Take a look at the figure below and see if you can do it before scrolling down to see my solution. Does your solution match mine? I would be delighted to read your's if its different from mine.

One of the first things I realised was that obviously the points X and Y are unique. BUT, if we maintain the angle BAC constant but draw parallel lines to AC intersecting AB at different places, there would be different points X and Y. However, there would be some relationsip between the family of X and Ys

Thus, I believe that as shown in the figure below, there would be angles ABC, AB1C1, AB2C2 etc and points X1 Y1, X2 Y2 and so on that could be drawn to satisfy our requirement.

I believe that Y, Y1 and Y2 will be in a straight line because the angles formed at B, B1 etc are equal as are the angles formed at C,C1 etc.

What I have done above is to randomly select a point X1 on AB. Then I joined AC and drew a line through X1 parallel to BC. Now comes the crucial part.
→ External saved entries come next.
(* ===== verification/AuditEvent.v ===== *)
(** * Audit events

    protocol/audit_event.hpp and .cpp: the records of administrative actions and their
    wire format. *)
From S2P Require Import Prelude Wire NetworkPolicy NetworkMessages.

Inductive AuditKind :=
| network_create | network_join | network_leave | member_invite | member_approve | member_kick
| password_change | invite_issue | invite_revoke | account_create | device_enroll | device_revoke
| gateway_request | policy_change | enrollment_issue | unassigned_audit (raw : Z).

#[global] Instance AuditKind_eq_dec : EqDecision AuditKind.
Proof. solve_decision. Defined.

Definition audit_kind_value (k : AuditKind) : Z :=
  match k with
  | network_create => 1 | network_join => 2 | network_leave => 3 | member_invite => 4 | member_approve => 5
  | member_kick => 6 | password_change => 7 | invite_issue => 8 | invite_revoke => 9 | account_create => 10
  | device_enroll => 11 | device_revoke => 12 | gateway_request => 13 | policy_change => 14
  | enrollment_issue => 15 | unassigned_audit raw => raw
  end.

Definition audit_kind_cast (raw : Z) : AuditKind :=
  match raw with
  | 1 => network_create | 2 => network_join | 3 => network_leave | 4 => member_invite | 5 => member_approve
  | 6 => member_kick | 7 => password_change | 8 => invite_issue | 9 => invite_revoke | 10 => account_create
  | 11 => device_enroll | 12 => device_revoke | 13 => gateway_request | 14 => policy_change
  | 15 => enrollment_issue | _ => unassigned_audit raw
  end.

Record AuditEvent := mk_audit {
  audit_sequence : Z; timestamp_ms : Z; audit_network_id : bytes; audit_actor : bytes; audit_target : bytes;
  audit_kind : AuditKind; audit_result : NetworkResultCode; policy_revision : Z }.

#[global] Instance AuditEvent_eq_dec : EqDecision AuditEvent.
Proof. solve_decision. Defined.

Definition audit_kind_name (k : AuditKind) : string :=
  match k with
  | network_create => "Network created" | network_join => "Member joined or requested access"
  | network_leave => "Member left" | member_invite => "Member invited" | member_approve => "Member approved"
  | member_kick => "Member removed" | password_change => "Network password changed"
  | invite_issue => "Invitation link issued" | invite_revoke => "Invitation links revoked"
  | account_create => "Account created" | device_enroll => "Device enrolled" | device_revoke => "Device revoked"
  | gateway_request => "Gateway requested" | policy_change => "Network policy changed"
  | enrollment_issue => "Device enrollment code issued" | unassigned_audit _ => "Unknown event"
  end.

Definition encode_audit_event (e : AuditEvent) : result bytes :=
  check! negb (bool_decide (audit_actor e = zero_device) || (audit_kind_value (audit_kind e) <? 1) ||
    (audit_kind_value (audit_kind e) >? 15) || negb (is_known_network_result_code (audit_result e)) ||
    (timestamp_ms e >? 2 ^ 63 - 1) || (policy_revision e >? 2 ^ 63 - 1)) else invalid_argument in
  Ok (put_be 8 (audit_sequence e) ++ put_be 8 (timestamp_ms e) ++ audit_network_id e ++ audit_actor e ++
      audit_target e ++ put_be 1 (audit_kind_value (audit_kind e)) ++ put_be 2 (code_value (audit_result e)) ++
      put_be 8 (policy_revision e)).

Definition decode_audit_event (bs : bytes) : result AuditEvent :=
  let* (sequence, r) := BinaryReader.get 8 bs in
  let* (timestamp, r) := BinaryReader.get 8 r in
  let* (network_id, r) := BinaryReader.array 16 r in
  let* (actor, r) := BinaryReader.array 32 r in
  let* (target, r) := BinaryReader.array 32 r in
  let* (kind, r) := BinaryReader.get 1 r in
  let* (code, r) := BinaryReader.get 2 r in
  let* (revision, r) := BinaryReader.get 8 r in
  let* _ := BinaryReader.finish r in
  let e := mk_audit sequence timestamp network_id actor target (audit_kind_cast kind) (code_cast code) revision in
  let* _ := encode_audit_event e in
  Ok e.

(** ** Field types *)

Definition wf_audit_event (e : AuditEvent) : Prop :=
  word 8 (audit_sequence e) /\ word 8 (timestamp_ms e) /\ length (audit_network_id e) = 16%nat /\
  length (audit_actor e) = 32%nat /\ length (audit_target e) = 32%nat /\ word 8 (policy_revision e) /\
  word 1 (audit_kind_value (audit_kind e)) /\ audit_kind_cast (audit_kind_value (audit_kind e)) = audit_kind e /\
  word 2 (code_value (audit_result e)) /\ code_cast (code_value (audit_result e)) = audit_result e.

Lemma audit_kind_value_cast raw : audit_kind_value (audit_kind_cast raw) = raw.
Proof. unfold audit_kind_cast. repeat case_match; subst; reflexivity. Qed.

Lemma encode_audit_length e bs : wf_audit_event e -> encode_audit_event e = Ok bs -> len bs = 107.
Proof.
  intros (_ & _ & L1 & L2 & L3 & _) H. unfold encode_audit_event in H. ok_inv H. subst bs.
  unfold len. rewrite !length_app, !length_put_be, L1, L2, L3. done.
Qed.

(** Audit events decode exactly from their encodings. *)
Lemma audit_event_exact bs e : decode_audit_event bs = Ok e <-> wf_audit_event e /\ encode_audit_event e = Ok bs.
Proof.
  split.
  - unfold decode_audit_event. intros H. ok_inv H. subst e. br_inv.
    match goal with E : encode_audit_event _ = Ok _ |- _ => rewrite E; unfold encode_audit_event in E; rename E into En end.
    ok_inv En. subst. unfold wf_audit_event. cbn in *. rewrite !audit_kind_value_cast, !code_value_cast, ?app_nil_r.
    split; [by split_and!|done].
  - intros [(W1 & W2 & L1 & L2 & L3 & W3 & W4 & E1 & W5 & E2) H]. pose proof H as En. unfold encode_audit_event in H. ok_inv H. subst bs.
    unfold decode_audit_event. rewrite <- (app_nil_r (put_be 8 (policy_revision e))). br_read. cbn [BinaryReader.finish].
    rewrite E1, E2. destruct e. cbn [audit_sequence timestamp_ms audit_network_id audit_actor audit_target audit_kind audit_result
      policy_revision] in *. by rewrite En.
Qed.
I need to find a point C1, that lies on AC, such that the line drawn through C1, parallel to BC, will contain a point Y1 that is equidistant from C1 and X1 and be equal to AX1.

To do this, I first draw a circle with X1 as center and radius AX1. This circle intersects the line through X1 and parallel to BC at N. With N as center and the radius once again equal to AX1, I draw a second circle. This intersects AC at C1. A line through C1, drawn parallel to BC will intersect the circle drawn with X1 as center. I label this point Y1. Now, AX1 = XN = NC1=X1Y1=Y1C1. I have thus solved our problem, had we started with angle AB1C1.

The next step is to join AY and extend it till it meets BC. Let this point be Y

Finally, I drew a line through Y, parallel to X1Y1. This line intersects AB at X. Upon measuring, it is noticed that AX = XY = YC, just what we set out to do.